POU3F4 Il plasmide di attivazione CRISPR (h) fornisce un approccio mirato e non distruttivo per sovraregolare l'espressione endogena di POU3F4 senza alterare la sequenza di DNA sottostante.
POU3F4 Il plasmide di attivazione CRISPR (h) è un sistema SAM (mediatore di attivazione sinergico) a tre plasmidi progettato per la sovraregolazione trascrizionale altamente efficiente e sito-specifica del locus POU3F4 nelle linee cellulari umane. Il sistema è costruito attorno a una Cas9 cataliticamente inattiva (dCas9) che porta due mutazioni inattivanti (D10A e N863A) che eliminano l'attività nucleasica preservando al contempo il legame con il DNA. Questa dCas9 è fusa con VP64, un potente attivatore trascrizionale, ed è coespressa con un gene di resistenza alla blasticidina per la selezione.

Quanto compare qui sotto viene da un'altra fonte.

Lemma push_below st acc r e :
  ".." ∉ acc → (acc ≠ [] ∨ e ≠ "..") → push r (acc ++ st) e = push false acc e ++ st.
Proof.
  intros Hacc Hok. unfold push. case_decide; [done|]. case_decide; [|done].
  destruct acc as [|top acc]; [naive_solver|]. cbn [app].
  by rewrite !decide_False by (intros ->; apply Hacc, list_elem_of_here).
Qed.

(** A [..] at the bottom of the stack stays there. *)
Lemma bottom_stays cs acc : ".." ∈ foldl (push false) (acc ++ [".."]) cs.
Proof.
  revert acc. induction cs as [|e cs IH]; intros acc; cbn [foldl]; [set_solver|].
  assert (∃ acc', push false (acc ++ [".."]) e = acc' ++ [".."]) as [acc' ->]; [|apply IH].
  unfold push. case_decide; [by exists acc|]. case_decide; [|by exists (e :: acc)].
  destruct acc as [|top acc]; [by exists [".."]|]. cbn [app].
  case_decide; [by exists (".." :: top :: acc)|by exists acc].
Qed.

Lemma push_no_climb r st acc cs :
  ".." ∉ acc → ".." ∉ foldl (push false) acc cs →
  foldl (push r) (acc ++ st) cs = foldl (push false) acc cs ++ st.
Proof.
  revert acc. induction cs as [|e cs IH]; intros acc Hacc Hcs; [done|]. cbn [foldl] in *.
  destruct (decide (acc = [] ∧ e = "..")) as [[-> ->]|Hok].
  { destruct Hcs. apply (bottom_stays cs []). }
  rewrite push_below by (try done; destruct acc, (decide (e = "..")); naive_solver). apply IH; [|done].
  unfold push. case_decide; [done|]. case_decide; [|set_solver]. destruct acc as [|top acc]; [naive_solver|].
  case_decide; set_solver.
Qed.
Definition Args (b : Builder) : list any := args b.

(** [util.SliceToCommaSeparated]. *)
Definition quote_item (s : string) : string := "'" +:+ s +:+ "'".

Definition SliceToCommaSeparated (slice : list string) (quoteItems : bool) : string :=
  let slice := if quoteItems then quote_item <$> slice else slice in
  strings_Join slice ",".

(** One call of a builder method, for statements about sequences of calls. *)
Inductive builder_call :=
| CallSelectAll (table alias : string)
| CallConditionf (format : string) (fargs : list any)
| CallCondition (expression : string)
| CallConditionp (lhs op : string) (val : any)
| CallLimit (n : Z)
| CallOffset (n : Z)
| CallOrderBy (column : string) (direction : OrderDirection).

Definition call (c : builder_call) : Builder → Builder :=
  match c with
  | CallSelectAll t a => SelectAll t a
  | CallConditionf f l => Conditionf f l
  | CallCondition e => Condition e
  | CallConditionp l o v => Conditionp l o v
  | CallLimit n => Limit n
  | CallOffset n => Offset n
  | CallOrderBy c d => OrderBy c d
  end.

Definition calls (cs : list builder_call) (b : Builder) : Builder := foldl (λ b c, call c b) b cs.

Example query_combined :
  Query (calls [CallSelectAll "users" "u"; CallConditionf "age > %d" [AnyInt 30];
                CallConditionf "name = '%s'" [AnyString "John"]; CallOrderBy "age" OrderByAscending;
                CallLimit 10; CallOffset 5] NewBuilder)
  = "SELECT * FROM users AS u WHERE age > 30 AND name = 'John' ORDER BY age ASC LIMIT 10 OFFSET 5".
Proof. vm_compute. reflexivity. Qed.

Example query_escaped_percent :
  Query (calls [CallSelectAll "logs" "l"; CallConditionf "message LIKE '%%%%error%%%%'" [];
                CallOrderBy "timestamp" OrderByDescending] NewBuilder)
  = "SELECT * FROM logs AS l WHERE message LIKE '%%error%%' ORDER BY timestamp DESC".
Proof. vm_compute. reflexivity. Qed.

End Sql.

(** ** The abstract query *)
Module SqlSpec.
Import Sql.

(** A condition is a piece of SQL text or a comparison with a positional
    argument. *)
Inductive cond :=
| CondText (expr : string)
| CondArg (lhs op : string) (val : any).

Record query := mkQuery {
  q_from : option (string * string);
  q_conds : list cond;
  q_order : option (string * OrderDirection);
  q_limit : option Z;
  q_offset : option Z;
}.

Definition empty_query : query := mkQuery None [] None None None.

(** The values of the positional arguments, in order. *)
Definition cond_args (cs : list cond) : list any :=
  omap (λ c, match c with CondText _ => None | CondArg _ _ v => Some v end) cs.

(** The text of the conditions when [n] arguments are already numbered. *)
Fixpoint cond_texts (n : nat) (cs : list cond) : list string :=
  match cs with
  | [] => []
  | CondText e :: cs' => e :: cond_texts n cs'
  | CondArg l o _ :: cs' => (l +:+ " " +:+ o +:+ " $" +:+ pretty (Z.of_nat (S n))) :: cond_texts (S n) cs'
  end.

Definition render_where (cs : list cond) : string :=
  if decide (cs = []) then "" else "WHERE " +:+ strings_Join (cond_texts 0 cs) " AND ".

Definition render_from (f : option (string * string)) : string :=
  match f with
  | None => ""
  | Some (t, a) => "SELECT * FROM " +:+ t +:+ (if decide (a = "") then "" else " AS " +:+ a)
  end.

Definition render_order (o : option (string * OrderDirection)) : string :=
  match o with None => "" | Some (c, d) => "ORDER BY " +:+ c +:+ " " +:+ direction_text d end.

Definition render_number (keyword : string) (o : option Z) : string :=
  match o with None => "" | Some n => keyword +:+ pretty n end.

Definition render (q : query) : string :=
  write_clause (render_number "OFFSET " (q_offset q))
    (write_clause (render_number "LIMIT " (q_limit q))
      (write_clause (render_order (q_order q))
        (write_clause (render_where (q_conds q)) (render_from (q_from q))))).

Definition spec_call (c : builder_call) (q : query) : query :=
  let add k := mkQuery (q_from q) (q_conds q ++ [k]) (q_order q) (q_limit q) (q_offset q) in
  match c with
  | CallSelectAll t a => mkQuery (Some (t, a)) (q_conds q) (q_order q) (q_limit q) (q_offset q)
  | CallConditionf f l => add (CondText (Sprintf f l))
  | CallCondition e => add (CondText e)
  | CallConditionp l o v => add (CondArg l o v)
  | CallLimit n => mkQuery (q_from q) (q_conds q) (q_order q) (Some n) (q_offset q)
  | CallOffset n => mkQuery (q_from q) (q_conds q) (q_order q) (q_limit q) (Some n)
  | CallOrderBy c d => mkQuery (q_from q) (q_conds q) (Some (c, d)) (q_limit q) (q_offset q)
  end.

Definition spec_calls (cs : list builder_call) (q : query) : query := foldl (λ q c, spec_call c q) q cs.

(** A builder stands for an abstract query. *)
Record represents (b : Builder) (q : query) : Prop := {
  rep_select : selectStatement b = render_from (q_from q);
  rep_where : whereClauses b = render_where (q_conds q);
  rep_hasWhere : hasWhere b = bool_decide (q_conds q ≠ []);
  rep_counter : conditionCounter b = Z.of_nat (length (cond_args (q_conds q)));
  rep_args : args b = cond_args (q_conds q);
  rep_order : orderByClauses b = render_order (q_order q);
  rep_limit : limit b = render_number "LIMIT " (q_limit q);
  rep_offset : offset b = render_number "OFFSET " (q_offset q);
}.

(** A scanner for the comma-separated string literals of an SQL array: a literal
    runs between single quotes, a doubled quote inside stands for one quote. *)
Fixpoint sql_literals (inside : bool) (cur : string) (s : string) : option (list string) :=
  match inside, s with
  | false, String "'" s' => sql_literals true "" s'
  | false, _ => None
  | true, EmptyString => None
  | true, String "'" EmptyString => Some [cur]
  | true, String "'" (String "'" s') => sql_literals true (cur +:+ "'") s'
  | true, String "'" (String "," s') => cons cur <$> sql_literals false "" s'
  | true, String "'" _ => None
  | true, String c s' => sql_literals true (cur +:+ String c "") s'
  end.

Definition array_literals (text : string) : option (list string) := sql_literals false "" text.

(** *** Lemmas *)
Lemma cond_args_app cs1 cs2 : cond_args (cs1 ++ cs2) = cond_args cs1 ++ cond_args cs2.
Proof. apply omap_app. Qed.

Lemma cond_texts_app n cs1 cs2 :
  cond_texts n (cs1 ++ cs2) = cond_texts n cs1 ++ cond_texts (n + length (cond_args cs1)) cs2.
Proof.
  revert n. induction cs1 as [|[e|l o v] cs1 IH]; intros n; cbn.
  - by rewrite Nat.add_0_r.
  - by rewrite IH.
  - rewrite IH. by rewrite Nat.add_succ_r.
Qed.

Lemma cond_texts_nil_iff n cs : cond_texts n cs = [] ↔ cs = [].
Proof. by destruct cs as [|[] ?]. Qed.

Lemma strings_Join_snoc l s sep :
  l ≠ [] → strings_Join (l ++ [s]) sep = strings_Join l sep +:+ sep +:+ s.
Proof.
  induction l as [|s1 [|s2 l] IH]; intros Hne; [done|done|].
  change (s1 +:+ sep +:+ strings_Join ((s2 :: l) ++ [s]) sep
          = (s1 +:+ sep +:+ strings_Join (s2 :: l) sep) +:+ sep +:+ s).
  rewrite IH by done. by rewrite <- !string_app_assoc.
Qed.

Lemma render_where_snoc cs k t :
  cond_texts (length (cond_args cs)) [k] = [t] →
  render_where (cs ++ [k]) =
    (if decide (cs = []) then "WHERE " +:+ t else render_where cs +:+ " AND " +:+ t).
Proof.
  intros Ht. unfold render_where. rewrite (decide_False (P := cs ++ [k] = [])) by (by destruct cs).
  rewrite cond_texts_app. cbn [Nat.add]. rewrite Ht.
  case_decide as Hcs; [by subst|].
  rewrite strings_Join_snoc by (by rewrite cond_texts_nil_iff). by rewrite string_app_assoc.
Qed.

Lemma condition_represents b q k t :
  represents b q → cond_texts (length (cond_args (q_conds q))) [k] = [t] →
  represents
    (condition t (mkBuilder (selectStatement b) (whereClauses b) (hasWhere b)
       (Z.of_nat (length (cond_args (q_conds q ++ [k])))) (cond_args (q_conds q ++ [k]))
       (orderByClauses b) (limit b) (offset b)))
    (mkQuery (q_from q) (q_conds q ++ [k]) (q_order q) (q_limit q) (q_offset q)).
Proof.
  intros [] Ht. unfold condition. cbn [hasWhere].
  rewrite rep_hasWhere0. case_bool_decide as Hne; cbn [negb].
  - split; cbn; try done.
    + by rewrite (render_where_snoc _ _ t), decide_False, rep_where0.
    + symmetry. apply bool_decide_true. by destruct (q_conds q).
  - split; cbn; try done.
    + by rewrite (render_where_snoc _ _ t), decide_True, rep_where0, Hne.
    + symmetry. apply bool_decide_true. by destruct (q_conds q).
Qed.

Lemma builder_eta b :
  mkBuilder (selectStatement b) (whereClauses b) (hasWhere b) (conditionCounter b) (args b)
    (orderByClauses b) (limit b) (offset b) = b.
Proof. by destruct b. Qed.

Lemma Conditionp_text l o n :
  Sprintf "%s %s $%d" [AnyString l; AnyString o; AnyInt n] = l +:+ " " +:+ o +:+ " $" +:+ pretty n.
Proof. cbn. by rewrite string_app_nil_r. Qed.

Lemma SelectAll_text t : Sprintf "SELECT * FROM %s" [AnyString t] = "SELECT * FROM " +:+ t.
Proof. cbn. by rewrite string_app_nil_r. Qed.

Lemma SelectAll_represents t a b q :
  represents b q → represents (SelectAll t a b) (spec_call (CallSelectAll t a) q).
Proof.
  intros []. split; cbn [SelectAll spec_call selectStatement q_from render_from]; try done.
  rewrite SelectAll_text. destruct (decide (a = "")) as [->|Ha].
  - by rewrite decide_False, string_app_nil_r by naive_solver.
  - rewrite decide_True by done. by rewrite <- string_app_assoc.
Qed.

Lemma call_represents c b q : represents b q → represents (call c b) (spec_call c q).
Proof.
  intros Hrep. destruct c as [t a|f l|e|l o v|n|n|col d]; cbn [call spec_call].
  - by apply SelectAll_represents.
  - pose proof (condition_represents b q (CondText (Sprintf f l)) _ Hrep eq_refl) as H.
    rewrite cond_args_app in H. cbn [cond_args omap list_omap] in H. rewrite app_nil_r in H.
    destruct Hrep. rewrite <- rep_counter0, <- rep_args0, builder_eta in H. exact H.
  - pose proof (condition_represents b q (CondText e) _ Hrep eq_refl) as H.
    rewrite cond_args_app in H. cbn [cond_args omap list_omap] in H. rewrite app_nil_r in H.
    destruct Hrep. rewrite <- rep_counter0, <- rep_args0, builder_eta in H. exact H.
  - pose proof (condition_represents b q (CondArg l o v) _ Hrep eq_refl) as H.
    unfold Conditionp. rewrite Conditionp_text. destruct Hrep.
    rewrite rep_counter0, rep_args0. rewrite cond_args_app, length_app in H. cbn in H.
    replace (Z.of_nat (length (cond_args (q_conds q)) + 1))
      with (Z.of_nat (length (cond_args (q_conds q))) + 1) in H by lia.
    replace (Z.of_nat (S (length (cond_args (q_conds q)))))
      with (Z.of_nat (length (cond_args (q_conds q))) + 1) in H by lia.
    exact H.
  - destruct Hrep. split; cbn; try done. by rewrite string_app_nil_r.
  - destruct Hrep. split; cbn; try done. by rewrite string_app_nil_r.
  - destruct Hrep. split; cbn; try done. by rewrite string_app_nil_r.
Qed.

Lemma calls_represents cs b q : represents b q → represents (calls cs b) (spec_calls cs q).
Proof.
  revert b q. induction cs as [|c cs IH]; intros b q Hrep; [done|].
  apply (IH (call c b) (spec_call c q)), call_represents, Hrep.
Qed.

Lemma NewBuilder_represents : represents NewBuilder empty_query.
Proof. by split. Qed.

Lemma represents_Query b q : represents b q → Query b = render q.
Proof. intros []. unfold Query, render. by rewrite rep_select0, rep_where0, rep_order0, rep_limit0, rep_offset0. Qed.

Lemma sql_literals_word cur w rest :
  no_char "'" w = true →
  sql_literals true cur (w +:+ rest) = sql_literals true (cur +:+ w) rest.
Proof.
  revert cur. induction w as [|c w IH]; intros cur; [by rewrite string_app_nil_r|].
  cbn [no_char]. rewrite andb_true_iff. intros [Hc Hw]. rewrite string_app_cons.
  transitivity (sql_literals true (cur +:+ String c "") (w +:+ rest)).
  - destruct c as [[][][][][][][][]]; done.
  - rewrite IH by done. by rewrite <- string_app_assoc.
Qed.

Lemma array_literals_quoted gs :
  gs ≠ [] → Forall (λ g, no_char "'" g = true) gs →
  array_literals (SliceToCommaSeparated gs true) = Some gs.
Proof.
  intros Hne Hall. unfold array_literals, SliceToCommaSeparated.
  induction Hall as [|g gs Hg Hgs IH]; [done|]. destruct gs as [|g2 gs].
  - change (sql_literals true "" (g +:+ "'") = Some [g]). by rewrite sql_literals_word.
  - rewrite !fmap_cons, strings_Join_cons, <- fmap_cons. unfold quote_item at 1.
    rewrite <- !string_app_assoc. set (rest := strings_Join _ _) in *.
    change (sql_literals true "" (g +:+ "'" +:+ "," +:+ rest) = Some (g :: g2 :: gs)).
    rewrite sql_literals_word by done.
    change (cons g <$> sql_literals false "" rest = Some (g :: g2 :: gs)).
    subst rest. by rewrite IH.
Qed.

Il secondo plasmide codifica la proteina di fusione MS2-p65-HSF1, un complesso attivatore secondario che agisce in sinergia con dCas9-VP64, insieme a un gene di resistenza all'igromicina. Il terzo plasmide codifica un sgRNA specifico per il bersaglio di 20 nt fuso a due aptameri di RNA MS2 che reclutano il complesso MS2-p65-HSF1 nel sito di attivazione, accompagnato da un gene di resistenza alla puromicina. I tre plasmidi vengono somministrati in un rapporto di massa 1:1:1 per un'espressione bilanciata di tutti i componenti del sistema.
Una volta assemblato nel locus bersaglio, il complesso SAM si lega a circa 200 bp a monte del sito di inizio della trascrizione POU3F4, dove VP64, p65 e HSF1 agiscono in modo concertato per reclutare il machinery trascrizionale e guidare la sovraregolazione dell'espressione endogena di POU3F4. A differenza della Cas9 con attività nucleasica, dCas9 non introduce rotture a doppio filamento né modifica la sequenza genomica, preservando il locus POU3F4 nativo e consentendo lo studio delle risposte trascrizionali dipendenti da POU3F4 nel locus endogeno, rendendolo uno strumento prezioso per studi funzionali, l'identificazione di geni bersaglio e la modellizzazione del ripristino della via POU3F4 nelle cellule tumorali con espressione di POU3F4 silenziata o ridotta.
Solo per uso di ricerca. Non destinato a uso diagnostico o terapeutico.